Published May 2, 2014 5:50 pm

Identity theft • Suspected victims urged to contact IRS.
This is an archived article that was published on sltrib.com in 2014, and information in the article may be outdated. It is provided only for personal research purposes and may not be reprinted.

More than 30 Utah doctors have been targeted in a national scam involving the filing of bogus tax returns under their names, according to the Utah Medical Association (UMA).

The scam is believed to be an attempt by identity thieves to steal tax refunds.

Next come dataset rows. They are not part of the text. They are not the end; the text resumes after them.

(** * tidb-gateway: the MySQL wire codec, the framed connection and the
      routing step of the session handler, embedded in Rocq.

    The development follows the Go sources:
    - [mysql/util.go], the wire buffer codec ([Buffer]) and
      [mysql/packet_handshake_response.go];
    - [mysql/conn.go] and [mysql/compress.go] (framed connection and
      compression layer), together with the earlier revision of [conn.go]
      that still carries the [accumulatedLength] check;
    - the [gateway] package: [BackendConfigs.Find], [Gateway.getBackendAddr]
      and the part of [Gateway.handleConn] that rewrites the handshake
      response;
    - what the routing step calls in the Go library: [strings.SplitN],
      [strings.EqualFold] with [utf8.DecodeRuneInString] and the loop over
      [unicode.SimpleFold], and [regexp.MatchString] on the one pattern
      used.  The case tables of [unicode] are a parameter.

    Conventions.  A Go [byte] is a [Z] in [0, 256); [uintN] values are [Z]
    with the wrap-around written where the code converts or increments.  A Go
    [string] is a [string] (a sequence of 8-bit characters); a [[]byte] is a
    [list Z]. *)

From Stdlib Require Import ZArith Lia Ascii String.
From stdpp Require Import base tactics option list gmap strings.

Local Open Scope Z_scope.

(** ** Bytes and fixed-width integers *)

(** The Go conversion [byte(n)]. *)
Definition to_byte (n : Z) : Z := Z.land n 255.
(** The Go conversions [uint16(n)] and [uint32(n)]. *)
Definition to_uint16 (n : Z) : Z := Z.land n 65535.
Definition to_uint32 (n : Z) : Z := Z.land n 4294967295.

Definition is_byte (b : Z) : Prop := 0 <= b < 256.

(** [len(s)] as an integer. *)
Definition len {A} (l : list A) : Z := Z.of_nat (length l).

(** ** mysql/util.go *)

Definition readLen3 (b : list Z) : Z :=
  Z.lor (Z.lor (nth 0 b 0) (Z.shiftl (nth 1 b 0) 8)) (Z.shiftl (nth 2 b 0) 16).

(** [writeLen3] fills a three-byte slice; the model returns the three bytes. *)
Definition writeLen3 (n : Z) : list Z :=
  [to_byte n; to_byte (Z.shiftr n 8); to_byte (Z.shiftr n 16)].

(** ** Errors *)

Inductive error : Type :=
| EOF
| ErrUnexpectedEOF
| ErrBadConn
| errNetPacketTooLarge
| ErrMalformPacket
| ErrInvalidSequence (got want : Z)
| ErrUncompressedLength (got want : Z)
| ErrZlibHeader
| ErrInvalidLenencInt
| PanicSliceBounds   (* a run-time panic (slice or index out of range) *)
| OutOfFuel.         (* a loop bound of the model was hit *)

(** ** The wire buffer codec ([Buffer] over [bytes.Buffer])

    The buffer is the sequence of unread bytes: writes append at the end,
    reads consume from the front.  A read is a state transformer that
    returns a value or an error together with the buffer it leaves. *)

Module Buffer.

Definition Buffer := list Z.

Definition M (A : Type) : Type := Buffer -> (error + A) * Buffer.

"Within hours of informing UMA members of this … scam, about 30 of our members responded saying they had been targeted. Since that alert, we have continued to receive more reports from more physicians saying this has also happened to them," reads a Friday press alert.

"UMA is now working with the U.S. Secret Service on this issue, to collect the names of any other Utah doctors who may have been affected," it said. "This is a widespread, national issue and Utah has not been immune."

Nationally, hundreds of medical workers in more than a dozen states — generally those with prescribing privileges, such as physicians, dentists, physician assistants and nurse practitioners –– have been similarly victimized, fueling speculation about an unreported data breach at some national organization responsible for certifying or credentialing providers.

"We are only aware of physicians being targeted in Utah at this time and do not know if other groups have been affected here," the UMA stated.

Victims typically discover the tax fraud — a growing threat in America — when they are unable to file a return, because one has already been filed under their Social Security number. Some physicians have reported receiving refund checks before even filling their taxes, according to UMA.

The IRS urges suspected victims to call its identity theft hotline at 1-800-830-5084 and to check their credit with a credit reporting agency.